■ WHAT YOU ARE ASKED TO DO
Copy all lines of the listing that include the string "those".

■ DATA TO PROCESS

Lemma silent_if {A} (b : bool) (m1 m2 : M A) :
  (b = true → silent m1) → silent m2 → silent (if b then m1 else m2).
Proof. destruct b; auto. Qed.

Lemma silent_elim {A} (m : M A) w e w' :
  silent m → m w = (Throw e, w') → False.
Proof. intros Hm. apply Hm. Qed.

Lemma bind_access_ok {A B} (r : Result A) (a : A) (k : A → M B) w :
  r = Ok a → bind (access r) k w = k a w.
Proof. by intros ->. Qed.

Lemma quiet_no_arg : quiet no_arg = true.
Proof. reflexivity. Qed.

Lemma quiet_arg prhs i : forallb quiet prhs = true → quiet (arg prhs i) = true.
Proof.
  unfold arg. revert i. induction prhs as [|a prhs IH]; intros i Hq.
  - destruct i; apply quiet_no_arg.
  - cbn in Hq. apply andb_prop in Hq as [Ha Hq].
    destruct i; cbn; auto.
Qed.

Lemma quiet_accessors a :
  quiet a = true →
  returns_or_reports (toString a) = true ∧ returns_or_reports (toInt a) = true ∧
  returns_or_reports (toDouble a) = true ∧ returns_or_reports (toBool a) = true.
Proof.
  unfold quiet. intros H.
  repeat (apply andb_prop in H as [H ?]). auto.
Qed.

Ltac silence :=
  repeat first
    [ apply silent_ret
    | apply silent_access
    | apply silent_bind; [| intros ?]
    | apply silent_if; [intros _ |] ].

(** C3 (as amended): with two arguments or more and a char array first
    (whose text the accessor delivers), the "sequence path or device id"
    error is raised if and only if the second argument is neither a char
    array nor an int32 nor a double array.  It is then the outcome of the
    call, with the state untouched; an int32 or double second argument
    selects live-device mode: the device is read from it and no input path
    is set. *)
Theorem second_parameter_error env a0 a1 rest w model :
  isChar a0 = true →
  toString a0 = Ok model →
  forallb quiet (a1 :: rest) = true →
  let unfit := isChar a1 = false ∧ isInt32 a1 = false ∧ isDouble a1 = false in
  (parse_arguments env (a0 :: a1 :: rest) w = (Throw msg_second_parameter, w)
   ↔ unfit) ∧
  (unfit →
   mexFunction env (a0 :: a1 :: rest) w =
     (Errored parsing_id ("Error: " +:+ msg_second_parameter), w)) ∧
  (isInt32 a1 || isDouble a1 = true →
   ∀ prm w', parse_arguments env (a0 :: a1 :: rest) w = (Ok prm, w') →
             toInt a1 = Ok (device prm) ∧ inputPath prm = "").
Proof.
  intros Hc0 Hs0 Hq unfit.
  assert (Hthrow : unfit →
    parse_arguments env (a0 :: a1 :: rest) w = (Throw msg_second_parameter, w)).
  { intros (Hc & Hi & Hd).
    rewrite parse_arguments_two, Hc0, Hc, Hi, Hd. cbn. unfold bind, access.
    rewrite Hs0. reflexivity. }
  assert (Hall : ∀ i, quiet (arg (a0 :: a1 :: rest) (S i)) = true).
  { intros i. change (arg (a0 :: a1 :: rest) (S i)) with (arg (a1 :: rest) i).
    by apply quiet_arg. }
  assert (Hq1 : quiet a1 = true) by exact (Hall 0%nat).
  pose proof (λ i, quiet_accessors _ (Hall i)) as Hacc.
  split; [split; [| exact Hthrow] | split].
  - (* only the last branch throws *)
    intros Hp. rewrite parse_arguments_two, Hc0 in Hp. cbn [negb] in Hp.
    rewrite (bind_access_ok _ _ _ _ Hs0) in Hp.
    destruct (isChar a1) eqn:Hc.
    + exfalso. eapply silent_elim in Hp; [done |].
      silence; apply (Hacc 0%nat) || apply Hacc.
    + destruct (isInt32 a1) eqn:Hi; [| destruct (isDouble a1) eqn:Hd];
        [| | by repeat split].
      all: exfalso; cbn [orb] in Hp; eapply silent_elim in Hp; [done |].
      all: silence; apply (Hacc 0%nat) || apply Hacc.
  - intros Hu. apply mexFunction_throw, body_parse_throw. auto.
  - intros Hnum prm w' Hp.
    assert (Hc : isChar a1 = false).
    { unfold isChar, isInt32, isDouble in *.
      destruct (classID a1); done. }
    rewrite parse_arguments_two, Hc0, Hc, Hnum in Hp. cbn in Hp.
    unfold bind, access in Hp. rewrite Hs0 in Hp.
    destruct (toInt a1) as [dev| |]; [| done | done].
    repeat match type of Hp with
           | context [if ?b then _ else _] => destruct b
           | context [match ?r with Ok _ => _ | _ => _ end] =>
               destruct r; try discriminate
           end; cbn in Hp; injection Hp as <- <-; done.
Qed.

Lemma second_parameter_error_witness :
  let a0 := ex_string "model.dat" in
  let a1 := ex_scalar mxUINT8_CLASS 0 in
  isChar a0 = true ∧ toString a0 = Ok "model.dat" ∧
  forallb quiet [a1] = true ∧
  mexFunction ex_env [a0; a1] initial =
    (Errored parsing_id ("Error: " +:+ msg_second_parameter), initial).
Proof.
  intros a0 a1.
  split; [reflexivity | split; [reflexivity | split; [reflexivity |]]].
  apply (second_parameter_error ex_env a0 a1 [] initial "model.dat");
    [reflexivity | reflexivity | reflexivity |].
  split; [reflexivity | split; reflexivity].
Defined.

(** C3 (as stated) fails: a second argument of class [single] is a number
    for the host, yet the call raises the "sequence path or device id"
    error instead of selecting live-device mode. *)
Lemma numeric_second_argument_rejected :
  let prhs := [ex_string "model.dat"; ex_scalar mxSINGLE_CLASS 0] in
  mxIsNumeric (arg prhs 1) = true ∧
  ¬ (fst (mexFunction ex_env prhs initial) =
       Errored parsing_id ("Error: " +:+ msg_second_parameter)
     ↔ isChar (arg prhs 1) = false ∧ mxIsNumeric (arg prhs 1) = false).
Proof.
  intros prhs. split; [reflexivity |].
  intros [Hraised _]. destruct (Hraised eq_refl) as [_ Hnum]. discriminate Hnum.
Qed.

(** ** The main loop *)

(** The loop stops: the trace is read off the final state. *)
Ltac loop_exit ps :=
  eexists ps, _;
  split; [first [apply prefix_nil | apply prefix_cons, prefix_nil] |];
  split; [cbn; rewrite <- ?app_assoc; reflexivity |];
  cbn; rewrite ?app_nil_r; repeat split; done.

(** The loop goes on: the trace of the rest follows the calls of this
    iteration. *)
Ltac loop_continue p IH Hrun :=
  let ps := fresh "ps" in
  let evs := fresh "evs" in
  apply IH in Hrun as (ps & evs & Hpre & Hc & Hf & Hp & Hs & Hl & He & Hh & Ho);
  eexists (p :: ps), _;
  split; [by apply prefix_cons |];
  split; [rewrite Hc; cbn; rewrite <- ?app_assoc; reflexivity |];
  unfold flags, pushed, results in *; cbn in *;
  rewrite ?Hs, ?Hf, ?Hp, <- ?app_assoc;
  repeat split; try done; intros Hr; specialize (Hl Hr); congruence.

(** What a run of the loop does, whatever its outcome: it consumes a prefix
    [done] of the scripted reads; the flags it saw are those of [done]; it
    pushed the images of the updated pulls of [done], in order, and nothing
    else; the session grew by the results of those pushes. *)
Lemma main_loop_trace env tr prev reads :
  ∀ fc w r w',
    main_loop env tr prev reads fc w = (r, w') →
    ∃ (done : list Pull) (evs : list Event),
      (Ok <$> done) `prefix_of` reads ∧
      calls w' = calls w ++ evs ∧
      flags evs = updated <$> done ∧
      pushed evs = image <$> updated_pulls done ∧
      sequence w' = sequence w ++ results evs ∧
      (r = Ok tt → length (results evs) = length (pushed evs)) ∧
      forallb is_loop_event evs = true ∧
      heap w' = heap w ∧ plhs0 w' = plhs0 w.
Proof.
  induction reads as [|r0 rest IH]; intros fc w r w' Hrun.
  - injection Hrun as <- <-. loop_exit (@nil Pull).
  - cbn [main_loop] in Hrun. unfold bind at 1, call at 1 in Hrun.
    destruct r0 as [p|e|i s].
    2,3: injection Hrun as <- <-; loop_exit (@nil Pull).
    unfold bind at 1, call at 1 in Hrun.
    destruct p as [upd img]. cbn [updated image] in Hrun.
    destruct upd; cbn [negb] in Hrun.
    + (* updated: the frame is pushed *)
      unfold bind at 1, call at 1 in Hrun.
      unfold bind at 1, addFrame at 1 in Hrun.
      cbn [sequence log] in Hrun.
      destruct (tr (sequence w) img) as [f|e|i s] eqn:Htr.
      2,3: injection Hrun as <- <-; loop_exit [mkPull true img].
      destruct prev.
      * do 4 unfold bind at 1, call at 1 in Hrun.
        destruct (imshow env) as [[]|e|i s].
        2,3: injection Hrun as <- <-; loop_exit [mkPull true img].
        unfold bind at 1, poll_key at 1 in Hrun. cbv zeta in Hrun.
        match type of Hrun with
        | context [if ?b then ret tt else _] => destruct b
        end.
        -- injection Hrun as <- <-. loop_exit [mkPull true img].
        -- loop_continue (mkPull true img) IH Hrun.
      * loop_continue (mkPull true img) IH Hrun.
    + (* not updated: continue *)
      loop_continue (mkPull false img) IH Hrun.
Qed.

(** ** The heap *)

Section heap.
Local Open Scope nat_scope.
Implicit Types (h : list mxObj) (p q : ptr) (w : World).

Lemma stable_refl q h : stable q h h.
Proof. split; auto. Qed.

Lemma stable_trans q h1 h2 h3 : stable q h1 h2 → stable q h2 h3 → stable q h1 h3.
Proof.
  intros [L1 K1] [L2 K2]. split; [lia |].
  intros p Hp Hq. rewrite K2, K1; auto. lia.
Qed.

(** A step that only changes an object allocated later. *)
Lemma stable_fresh q q' h1 h2 h3 :
  stable q h1 h2 → stable q' h2 h3 → length h1 ≤ q' → stable q h1 h3.
Proof.
  intros [L1 K1] [L2 K2] Hfresh. split; [lia |].
  intros p Hp Hq. rewrite K2, K1; auto; lia.
Qed.

Lemma stable_alloc q h o : stable q h (h ++ [o]).
Proof.
  split; [rewrite length_app; lia |].
  intros p Hp _. by apply lookup_app_l.
Qed.

Lemma stable_insert q h o : stable q h (<[q := o]> h).
Proof.
  split; [by rewrite length_insert |].
  intros p _ Hq. by apply list_lookup_insert_ne.
Qed.

Lemma stable_lookup q h h' p o :
  stable q h h' → h !! p = Some o → p ≠ q → h' !! p = Some o.
Proof.
  intros [_ K] Hp Hq. rewrite K; auto. by eapply lookup_lt_Some.
Qed.

Lemma heap_only_refl w : heap_only w w.
Proof. by repeat split. Qed.

Lemma heap_only_trans w1 w2 w3 :
  heap_only w1 w2 → heap_only w2 w3 → heap_only w1 w3.
Proof. intros (?&?&?) (?&?&?). repeat split; congruence. Qed.

(** The shapes only depend on objects that a later step keeps. *)
Lemma face_slots_stable q h h' f e r c fs es :
  h !! q = Some (ObjStruct r c fs es) →
  stable q h h' → face_slots h f e → face_slots h' f e.
Proof.
  intros Hq Hst (pl & pb & -> & Hl & Hb). exists pl, pb.
  split; [done |].
  split; eapply stable_lookup; eauto; congruence.
Qed.

Lemma faces_slot_stable q h h' fs slot r c es :
  h !! q = Some (ObjStruct r c frame_fields es) →
  stable q h h' → faces_slot h fs slot → faces_slot h' fs slot.
Proof.
  intros Hq Hst. destruct fs as [|f fs]; [done |].
  intros (pf & fes & -> & Hpf & Hall). exists pf, fes.
  split; [done |]. split.
  - eapply stable_lookup; eauto. intros ->. rewrite Hq in Hpf. discriminate.
  - eapply Forall2_impl; [exact Hall |].
    intros f' e'. exact (face_slots_stable _ _ _ _ _ _ _ _ _ Hq Hst).
Qed.

Lemma frame_slots_stable q h h' fr e r c es :
  h !! q = Some (ObjStruct r c frame_fields es) →
  stable q h h' → frame_slots h fr e → frame_slots h' fr e.
Proof.
  intros Hq Hst (sf & pw & ph & -> & Hw & Hh & Hf). exists sf, pw, ph.
  split; [done |].
  split; [| split]; [eapply stable_lookup; eauto; congruence .. |].
  by eapply faces_slot_stable.
Qed.

(** [mxSetField] on a struct array, a known field and an index in range. *)
Lemma mxSetField_spec pm i name v w r c fs es k e :
  heap w !! pm = Some (ObjStruct r c fs es) →
  field_number fs name = Some k →
  es !! i = Some e →
  ∃ w', mxSetField pm i name v w = w' ∧
    heap w' !! pm = Some (ObjStruct r c fs (<[i := <[k := Some v]> e]> es)) ∧
    stable pm (heap w) (heap w') ∧ length (heap w') = length (heap w) ∧
    sequence w' = sequence w ∧ heap_only w w'.
Proof.
  intros Hpm Hk He. eexists. split; [reflexivity |].
  unfold mxSetField. rewrite Hpm, Hk, He. cbn.
  split; [| split; [| split; [| split]]].
  - apply list_lookup_insert_eq. by eapply lookup_lt_Some.
  - apply stable_insert.
  - apply length_insert.
  - done.
  - by repeat split.
Qed.

Lemma alloc_spec o w :
  ∃ w', alloc o w = (length (heap w), w') ∧
    heap w' !! length (heap w) = Some o ∧
    (∀ q, stable q (heap w) (heap w')) ∧
    (∀ p o', heap w !! p = Some o' → heap w' !! p = Some o') ∧
    length (heap w') = S (length (heap w)) ∧
    sequence w' = sequence w ∧ heap_only w w'.
Proof.
  eexists. split; [reflexivity |]. cbn.
  split; [| split; [| split; [| split; [| split]]]].
  - rewrite lookup_app_r by lia. by rewrite Nat.sub_diag.
  - intros q. apply stable_alloc.
  - intros p o' Hp. rewrite lookup_app_l; [done |]. by eapply lookup_lt_Some.
  - rewrite length_app. cbn. lia.
  - done.
  - by repeat split.
Qed.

■ SOLUTION
    [done] of the scripted reads; the flags it saw are those of [done]; it
    else; the session grew by the results of those pushes. *)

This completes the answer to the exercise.